日本酒のラベルに“精米歩合”と書いてあるのをご存知ですか?日本酒に限らず、普段食べているお米も精米されているわけですが、精米されていないものを玄米と言います。日本酒の場合は精米することを「米を磨く」と言ったりします。つまり玄米を磨き磨いて内側の白米の部分まで磨くわけです。そして白米がもとの玄米の何パーセントかを表すものが精米歩合なのです。たとえば精米歩合70%と言えば、30%が磨かれたことになります。
なぜ精米(お米を磨く)が必要なのでしょうか?それは味や香りに影響するたんぱく質やビタミンなどが含まれている部分を取り除くためなのです。どれだけ磨かれているか、で味や香りに違いが出るんですね。

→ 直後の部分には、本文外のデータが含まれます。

Lemma wp_skip_comment G n v y s (Q : post (S := LexerState) Z) :
  gap true (v_rest v) = G → column (v_past v) ≠ 0%nat → (rem v < n)%nat →
  (∀ v', peeked v v' → gap false (v_rest v') = G → Q (look v') v' y s) →
  wp (L := L) (skip_comment (look v)) n v y s Q.
Proof.
  intros HG Hcol Hn HQ.
  apply (wp_peek_loop _ (λ v, negb (Z.of_nat (column (v_past v)) =? 0) && negb (at_eof v))
    (λ v', gap (negb (column (v_past v') =? 0)%nat) (v_rest v') = G)).
  - intros v' P HP. cbv beta in HP. wps; apply HP.
  - intros v' [_ He]%andb_true_iff. apply not_eof_pos. by destruct (at_eof v').
  - intros v' Hv' [Hc He%negb_true_iff]%andb_true_iff.
    rewrite <- Hv'. replace (column (v_past v') =? 0)%nat with false by lia.
    apply not_eof_pos in He. rewrite (rest_look v') by done. cbn [gap negb].
    destruct v' as [p [|c r] b e]; cbn in *; [lia|]. by destruct (c =? LF).
  - by replace (column (v_past v) =? 0)%nat with false by lia.
  - done.
  - intros v' Hpeek Hv' Hp _. apply HQ; [done|]. rewrite <- Hv'.
    destruct (column (v_past v') =? 0)%nat eqn:Hc; [done|].
    assert (at_eof v' = true) as He by (destruct (at_eof v'); [done|lia]).
    by destruct v' as [p [|c r] b e].
Qed.

Lemma wp_kw_autoquote valid n v y s (Q : post (S := LexerState) bool) :
  (rem v < n)%nat →
  (∀ v', peeked v v' → match quoted_by valid (gap false (v_rest v)) with
     | Some t => Q true v' (TokenType_to_Z t) s
     | None => Q false v' y s
     end) →
  wp (L := L) (kw_autoquote valid (look v)) n v y s Q.
Proof.
  intros Hn HQ. unfold kw_autoquote. set (G := gap false (v_rest v)) in *. wp_step.
  apply (wp_iter (λ c v' y' s', c = look v' ∧ y' = y ∧ s' = s ∧ peeked v v' ∧ gap false (v_rest v') = G)
    (λ _ v', rem v')); [|by split_and!|done].
  intros c v1 y1 s1 (->&->&->&Hv1&HG). pose proof (advanced_rem _ _ (proj1 Hv1)) as Hr1.
  wp_step. apply wp_is_whitespace. destruct (space (look v1) || (look v1 =? "#")) eqn:Hc.
  - wp_step. apply (wp_skip_space G); [done|lia|]. intros v2 Hv2 HG2 Hsp2 Hlt2.
    pose proof (advanced_rem _ _ (proj1 Hv2)) as Hr2. wp_step.
    assert (∀ v3, peeked v2 v3 → gap false (v_rest v3) = G → (rem v3 < rem v1)%nat →
      wp (e <- eof;; if e : bool then ret (inr false) else ret (inl (look v3))) n v3 y s
        (λ r v' y' s', match r with
         | inl b' => (b' = look v' ∧ y' = y ∧ s' = s ∧ peeked v v' ∧ gap false (v_rest v') = G) ∧ (rem v' < rem v1)%nat
         | inr r => wp (L := L) (if r then fat_comma_check valid else ret false) n v' y' s' Q
         end)) as Hend.
    { intros v3 Hv3 HG3 Hlt3. assert (peeked v v3) as Hv by (do 2 (etrans; [done|]); done).
      wps; [|by split_and!]. assert (G = []) as HG0 by (rewrite <- HG3; by destruct v3 as [p [|c r] b e]).
      specialize (HQ v3 Hv). by rewrite HG0, quoted_by_nil in HQ. }
    destruct (look v2 =? "#") eqn:Hsharp.
    + assert (0 < rem v2)%nat as Hpos by by apply (look_eqb_pos _ "#").
      unfold ADVANCE_C. do 4 wp_step. apply (wp_skip_comment G).
      * rewrite <- HG2, (rest_look v2) by done. cbn. by rewrite Hsp2, Hsharp.
      * destruct v2 as [p [|c r] b e]; cbn in *; [lia|]. by replace (c =? LF) with false by lia.
      * rewrite rem_adv. lia.
      * intros v3 Hv3 HG3. pose proof (advanced_rem _ _ (proj1 Hv3)) as Hr3. rewrite rem_adv in Hr3.
        apply Hend; [|done|lia]. etrans; [apply peeked_adv|done].
    + wp_step. apply Hend; [done..|]. destruct (space (look v1)); [done|].
      subst. by rewrite Hsharp in Hc.
  - wp_step. unfold fat_comma_check, ADVANCE_C.
    apply orb_false_iff in Hc as [Hsp Hsharp].
    assert (G = v_rest v1) as HGv.
    { rewrite <- HG. destruct v1 as [p [|c r] b e]; [done|]. cbn in *. by rewrite Hsp, Hsharp. }
    specialize (HQ (adv false v1) ltac:(etrans; [done|apply peeked_adv])). rewrite HGv in HQ.
    unfold quoted_by in HQ. rewrite <- (rest_adv false) in HQ. fold (look v1) (look (adv false v1)) in HQ.
    wps; done.
Qed.
(** The identifier. *)
Lemma wp_skip_identifier w r n v y s (Q : post (S := LexerState) Z) :
  v_rest v = w ++ r → Forall (λ c, idcont c = true) (tail w) → w ≠ [] → idcont (hd 0 r) = false →
  (rem v < n)%nat → (let v' := adv_n false (List.length w) v in Q (look v') v' y s) →
  wp (L := L) skip_identifier n v y s Q.
Proof.
  intros Hv Hw Hne Hr Hn HQ. destruct w as [|c w]; [done|]. cbn [tail List.length] in *. cbv zeta in HQ.
  rewrite adv_n_S in HQ. unfold skip_identifier, ADVANCE_C. do 4 wp_step.
  set (v1 := adv false v) in *. assert (v_rest v1 = w ++ r) as Hv1 by (unfold v1; by rewrite rest_adv, Hv).
  assert (adv_span idcont false v1 = adv_n false (List.length w) v1) as Hspan.
  { unfold adv_span. rewrite Hv1, span_app by done. destruct r as [|x r]; cbn in *.
    - by rewrite Nat.add_0_r.
    - by rewrite Hr, Nat.add_0_r. }
  apply (wp_peek_loop _ (λ v, negb (look v =? 0) && idcont (look v))
    (λ v', adv_span idcont false v' = adv_n false (List.length w) v1)).
  - intros v' P HP. cbv beta in HP. wp_step; [wps; exact HP|]. by apply wp_id_cont.
  - intros v' [Hz _]%andb_true_iff. apply look_pos. lia.
  - intros v' Hv' [Hz Hid]%andb_true_iff. rewrite <- Hv'. symmetry. apply adv_span_true; [|done].
    assert (0 < rem v')%nat by (apply look_pos; lia). lia.
  - done.
  - unfold v1. rewrite rem_adv. lia.
  - intros v' _ Hv' Hp _. rewrite adv_span_false in Hv'; [by rewrite Hv'|].
    destruct (look v' =? 0) eqn:Hz; [|done]. replace (look v') with 0 by lia. apply stops_idcont.
Qed.

End keys.

(** A key with a comment in front of its fat comma. *)
Definition key_rest : list Z := cstr " # c" ++ [LF] ++ cstr " => 1".


(** ** The announcement of a heredoc *)

Definition announce_symbols : list TokenType := [TOKEN_HEREDOC_DELIM; TOKEN_COMMAND_HEREDOC_DELIM].

(** The marks in front of a delimiter: indented, and not interpolating. *)
Definition heredoc_marks (indent literal : bool) : list Z :=
  (if indent then cstr "~" else []) ++ (if literal then [BACKSLASH] else []).

(** An identifier. *)
Definition identifier (w : list Z) : Prop :=
  w ≠ [] ∧ idfirst (hd 0 w) = true ∧ Forall (λ c, idcont c = true) w.
#[export] Instance identifier_dec w : Decision (identifier w).
Proof. unfold identifier. apply _. Defined.

Section announce.
Context {L : Type} {HL : TSLexer L} {HW : WCType} {HS : TSLexerSpec L}.

Lemma wp_scan_announce valid b n v y s Q :
  only announce_symbols valid → valid TOKEN_HEREDOC_DELIM || valid TOKEN_COMMAND_HEREDOC_DELIM = true →
  space (look v) = false → at_eof v = false → (rem v < n)%nat →
  (∀ g : Z → M L LexerState (bool + bool), wp (continue (r <-? heredoc_bare false (look v);;
      let '(should_indent, should_interpolate, c) := r in
      c <- (if should_indent : bool then skip_whitespace;; lookahead else ret c);;
      if should_interpolate && ((c =? "'") || (c =? DQUOTE) || (c =? "`")) then
        let delim_open := c in
        c <- ADVANCE_C;;
        r <- heredoc_quoted delim_open tspstring_zero c;;
        let '(delim, c) := r in
        if c =? delim_open then
          ADVANCE_C;;
          add_heredoc delim (negb (delim_open =? "'")) should_indent;;
          token (if delim_open =? "`" then TOKEN_COMMAND_HEREDOC_DELIM else TOKEN_HEREDOC_DELIM)
        else next c
      else next c) g) n v y s Q) →
  wp (scan (L := L) valid b) n v y s Q.
Proof.
  intros Hv Hone Hsp He Hn H. apply wp_scan_early; [by apply (only_early announce_symbols)|done|].
  intros crossed. cbv zeta. rewrite adv_span_false, Hsp by done. unfold scan_token.
  unfold scan_contextual, scan_statement_keyword, any_recovery_valid, scan_angle_bracket,
    scan_dollar_ident, scan_search_slash, scan_quotes, scan_dollar_in_regexp, scan_regexp_bracket,
    scan_pod, scan_quotelike, scan_heredoc_delim, scan_boundary, EMIT_RECOVERY_TOKENS. cbv zeta.
  drop_invalid Hv. rewrite !andb_false_r. cbn [orb].
  apply wp_next, wp_continue. do 2 wp_step. rewrite He. apply wp_continue.
  assert (∀ (b : bool) (P : post (bool + unit)), P (inr tt) v y s →
    wp (if b then next tt else next tt) n v y s P) as Hnext by (intros [] P HP; unfold next; by wps).
  apply Hnext. unfold next at 1. wp_step. cbn [andb]. do 8 apply wp_next.
  rewrite Hone. apply H.
Qed.

Lemma wp_heredoc_ident w r n v y s (Q : post (S := LexerState) TSPString) :
  v_rest v = w ++ r → Forall (λ c, idcont c = true) w → idcont (hd 0 r) = false →
  (rem v < n)%nat → Z.of_nat (List.length w) < 2147483647 →
  (∀ d, string_repr d w → Q d (adv_n false (List.length w) v) y s) →
  wp (L := L) (heredoc_ident tspstring_zero (look v)) n v y s Q.
Proof.
  intros Hv Hw Hr Hn Hlen HQ. unfold heredoc_ident.
  apply (wp_iter (λ '(d, c) v' y' s', c = look v' ∧ y' = y ∧ s' = s ∧ ∃ w1 w2, w = w1 ++ w2
    ∧ string_repr d w1 ∧ v' = adv_n false (List.length w1) v) (λ _ v', rem v')); [| |done].
  2: { split_and!; [done..|]. exists [], w. split_and!; [done|apply string_repr_zero|done]. }
  intros [d c] v1 y1 s1 (->&->&->&w1&w2&->&Hd&->). rewrite length_app in Hlen.
  apply Forall_app in Hw as [_ Hw2]. rewrite <- app_assoc in Hv.
  set (v1 := adv_n false (List.length w1) v) in *.
  assert (v_rest v1 = w2 ++ r) as Hv1 by (unfold v1; by rewrite rest_adv_n, Hv, drop_app_length).
  wp_step. apply wp_id_cont. destruct w2 as [|x w2].
  - assert (look v1 = hd 0 r) as Hlook by (unfold look; by rewrite Hv1).
    rewrite Hlook, Hr. rewrite app_nil_r in HQ. wps. by apply HQ.
  - assert (look v1 = x) as Hlook by (unfold look; by rewrite Hv1).
    apply Forall_cons in Hw2 as [Hx _]. rewrite Hlook, Hx.
    destruct (string_repr_push d w1 x Hd ltac:(lia)) as (d'&Hpush&Hd'). wp_step. wp_step.
    eapply wp_lift; [exact Hpush|]. unfold ADVANCE_C. wps. rewrite rem_adv.
    assert (0 < rem v1)%nat by (unfold rem; rewrite Hv1; simpl; lia). split; [|lia].
    split_and!; [done..|]. exists (w1 ++ [x]), w2. rewrite <- app_assoc, length_app, Nat.add_1_r.
    by split_and!.
Qed.
(** One of the marks, if it is there. *)
Lemma wp_heredoc_mark k (here : bool) rest yes no n v y s (Q : post (S := LexerState) (bool * Z)) :
  v_rest v = (if here then [k] else []) ++ rest → (here = false → hd 0 rest ≠ k) →
  (let v' := adv_n false (if here then 1 else 0) v in
   v_rest v' = rest → Q (if here then yes else no, look v') v' y s) →
  wp (L := L) (if look v =? k then c <- ADVANCE_C;; ret (yes, c) else ret (no, look v)) n v y s Q.
Proof.
  intros Hv Hk HQ. destruct here; cbn in Hv.
  - replace (look v =? k) with true by (unfold look; rewrite Hv; cbn; lia). unfold ADVANCE_C. wps.
    apply HQ. change (adv_n false 1 v) with (adv false v). by rewrite rest_adv, Hv.
  - specialize (Hk eq_refl). replace (look v =? k) with false by (unfold look; rewrite Hv; lia). wps. by apply HQ.
Qed.

Lemma wp_heredoc_bare t b w r n v y s (Q : post (S := LexerState) (bool + bool * bool * Z)) :
  v_rest v = heredoc_marks t b ++ w ++ r → identifier w → idcont (hd 0 r) = false →
  (rem v < n)%nat → Z.of_nat (rem v) < 2147483647 →
  (∀ d, string_repr d w → Q (inl true) (adv_n false (List.length (heredoc_marks t b ++ w)) v)
     (TokenType_to_Z TOKEN_HEREDOC_DELIM) (lexerstate_add_heredoc s d (negb b) t)) →
  wp (L := L) (heredoc_bare false (look v)) n v y s Q.
Proof.
  intros Hv (Hne&Hfirst&Hw) Hr Hn Hmax HQ.
  assert (hd 0 (w ++ r) = hd 0 w) as Hhd by by destruct w.
  assert (∀ k, idfirst k = false → hd 0 w ≠ k) as Hother by (intros k Hk E; congruence).
  unfold heredoc_bare. cbn [negb]. wp_step. unfold heredoc_marks in *. rewrite <- app_assoc in Hv.
  apply (wp_heredoc_mark "~" t _ _ _ _ _ _ _ _ Hv).
  { intros _. destruct b; [done|]. cbn [app]. rewrite Hhd. apply Hother. by vm_compute. }
  intros v1 Hv1. cbv beta iota. wp_step.
  apply (wp_heredoc_mark BACKSLASH b _ _ _ _ _ _ _ _ Hv1).
  { intros _. rewrite Hhd. apply Hother. by vm_compute. }
  intros v2 Hv2. cbv beta iota. wp_step.
  apply wp_id_first. assert (look v2 = hd 0 w) as -> by (unfold look; by rewrite Hv2).
  rewrite Hfirst. wp_step.
  assert (v2 = adv_n false (List.length ((if t then cstr "~" else []) ++ (if b then [BACKSLASH] else []))) v)
    as Hview by (unfold v2, v1; rewrite adv_n_add; by destruct t, b).
  assert (rem v2 ≤ rem v)%nat as Hrem by (rewrite Hview; apply advanced_rem, advanced_adv_n).
  assert (List.length w ≤ rem v2)%nat by (unfold rem; rewrite Hv2, length_app; lia).
  replace (hd 0 w) with (look v2) by (unfold look; by rewrite Hv2).
  apply (wp_heredoc_ident w r); [done..|lia|lia|]. intros d Hd. unfold add_heredoc. wps.
  specialize (HQ d Hd). rewrite length_app, Nat.add_comm, <- adv_n_add, <- Hview in HQ.
  replace (negb b) with (if b then false else true) in HQ by by destruct b. by destruct t.
Qed.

コクのある味、って言われても、なんだか主観的でわかりにくいと思ってしまいますよね。しかし、日本酒のコクは“味のバランス”と言えばわかりやすいでしょうか。私たちが感じる味には5つあります。甘、辛、酸、苦、渋。この5味のバランスが“コク”に影響するんです。何か一つの“味”が足りない、とか逆に突出していると“コクがある”とは言いません。好みは人それぞれですから色々と試してみてください。でも“コク”がある日本酒って、なんだかおいしそうに聞こえますね。

どちらも“生”がついているので、火を通していないことはお察しの通りですが、では生酒と生貯、何が違うのでしょうか。一般にできたてのお酒は過熱してから貯蔵されます。しかし、その加熱処理を行わないのが“生酒”と呼ばれるものです。さらに、その生酒をびん詰のときに熱酒殺菌(65℃位)して出荷されたものを“生貯”と言います。

冬に仕込み、夏を蔵で過ごして熟成した酒を加熱せずに大桶から樽におろす、この生の酒のことをひやおろしいいます。秋までかかってほどよく熟成されたひやおろしは、秋の味覚と一緒に楽しめる、ツウの間でも人気のお酒です。